WHAT THE TASK ASKS:
The response should contain every entry, reproduced exactly.

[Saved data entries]
(** [step_work]: a panic costs the worker its batch; it starts again with none.
    [step_crash]: the machine goes down, losing unsynced bytes, and a new process opens the log
    on what is left. Its tracker is empty, its workers hold nothing, no request is under way,
    and its buffer holds what it found on disk, if it has one there. The outside keeps what was
    written to it. [wal_whole] leaves out a crash that tears an acknowledgement in two. *)
Inductive sys_step : system -> system -> Prop :=
  | step_arrive s req :
      id_agrees (sent s) req ->
      sys_step s (mk_system (svc s) (outside s) (hands s) (calls s ++ [Begin req])
                    (<[EventId req := req]> (sent s)) (accepted s))
  | step_call s i now c c' svc' :
      calls s !! i = Some c -> has_room s c -> call_step now c (svc s) = (Ret c', svc') ->
      sys_step s (mk_system svc' (outside s) (hands s) (<[i := c']> (calls s)) (sent s)
                    (match c with Accepted req => accepted s ++ [req] | _ => accepted s end))
  | step_take s i batch e b :
      hands s !! i = Some (Collecting batch) -> buf_Recv (Service.buf (svc s)) = (Got e, b) ->
      sys_step s (mk_system
        (Service.mk b (Service.recorder (svc s)) (Service.wal (svc s)) (Service.tracker (svc s))
           (Service.tenants (svc s)))
        (outside s) (<[i := Collecting (batch ++ [e])]> (hands s)) (calls s) (sent s) (accepted s))
  | step_buffer s b :
      buf_moves (Service.buf (svc s)) b ->
      sys_step s (mk_system
        (Service.mk b (Service.recorder (svc s)) (Service.wal (svc s)) (Service.tracker (svc s))
           (Service.tenants (svc s)))
        (outside s) (hands s) (calls s) (sent s) (accepted s))
  | step_flush s i batch ck :
      hands s !! i = Some (Collecting batch) -> batch <> [] ->
      sys_step s (mk_system (svc s) (outside s)
        (<[i := Writing ck (Worker.deps_Sinks deps) batch true]> (hands s)) (calls s) (sent s) (accepted s))
  | step_work s i h ck c ws r w :
      hands s !! i = Some h -> work_step deps h (worker_world s ck c ws) = (r, w) ->
      sys_step s (after_work s w (<[i := match r with Ret h' => h' | _ => Collecting [] end]> (hands s)))
  | step_crash s keep lg b l rc tn x hs :
      wal_whole keep (Service.wal (svc s)) -> restart keep (Service.wal (svc s)) = Ret lg ->
      buf_holds b l -> (forall e, e ∈ l -> sent s !! EventId e = Some e) ->
      (forall i e, wrote i (outside s) e -> wrote i x e) -> Forall (fun h => h = Collecting []) hs ->
      sys_step s (mk_system (Service.mk b rc lg SeqTracker.NewSeqTracker tn) x hs [] (sent s) (accepted s)).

SOLUTION TO THIS TASK:
(** [step_work]: a panic costs the worker its batch; it starts again with none.
    [step_crash]: the machine goes down, losing unsynced bytes, and a new process opens the log
    on what is left. Its tracker is empty, its workers hold nothing, no request is under way,
    and its buffer holds what it found on disk, if it has one there. The outside keeps what was
    written to it. [wal_whole] leaves out a crash that tears an acknowledgement in two. *)
Inductive sys_step : system -> system -> Prop :=
  | step_arrive s req :
      id_agrees (sent s) req ->
      sys_step s (mk_system (svc s) (outside s) (hands s) (calls s ++ [Begin req])
                    (<[EventId req := req]> (sent s)) (accepted s))
  | step_call s i now c c' svc' :
      calls s !! i = Some c -> has_room s c -> call_step now c (svc s) = (Ret c', svc') ->
      sys_step s (mk_system svc' (outside s) (hands s) (<[i := c']> (calls s)) (sent s)
                    (match c with Accepted req => accepted s ++ [req] | _ => accepted s end))
  | step_take s i batch e b :
      hands s !! i = Some (Collecting batch) -> buf_Recv (Service.buf (svc s)) = (Got e, b) ->
      sys_step s (mk_system
        (Service.mk b (Service.recorder (svc s)) (Service.wal (svc s)) (Service.tracker (svc s))
           (Service.tenants (svc s)))
        (outside s) (<[i := Collecting (batch ++ [e])]> (hands s)) (calls s) (sent s) (accepted s))
  | step_buffer s b :
      buf_moves (Service.buf (svc s)) b ->
      sys_step s (mk_system
        (Service.mk b (Service.recorder (svc s)) (Service.wal (svc s)) (Service.tracker (svc s))
           (Service.tenants (svc s)))
        (outside s) (hands s) (calls s) (sent s) (accepted s))
  | step_flush s i batch ck :
      hands s !! i = Some (Collecting batch) -> batch <> [] ->
      sys_step s (mk_system (svc s) (outside s)
        (<[i := Writing ck (Worker.deps_Sinks deps) batch true]> (hands s)) (calls s) (sent s) (accepted s))
  | step_work s i h ck c ws r w :
      hands s !! i = Some h -> work_step deps h (worker_world s ck c ws) = (r, w) ->
      sys_step s (after_work s w (<[i := match r with Ret h' => h' | _ => Collecting [] end]> (hands s)))
  | step_crash s keep lg b l rc tn x hs :
      wal_whole keep (Service.wal (svc s)) -> restart keep (Service.wal (svc s)) = Ret lg ->
      buf_holds b l -> (forall e, e ∈ l -> sent s !! EventId e = Some e) ->
      (forall i e, wrote i (outside s) e -> wrote i x e) -> Forall (fun h => h = Collecting []) hs ->
      sys_step s (mk_system (Service.mk b rc lg SeqTracker.NewSeqTracker tn) x hs [] (sent s) (accepted s)).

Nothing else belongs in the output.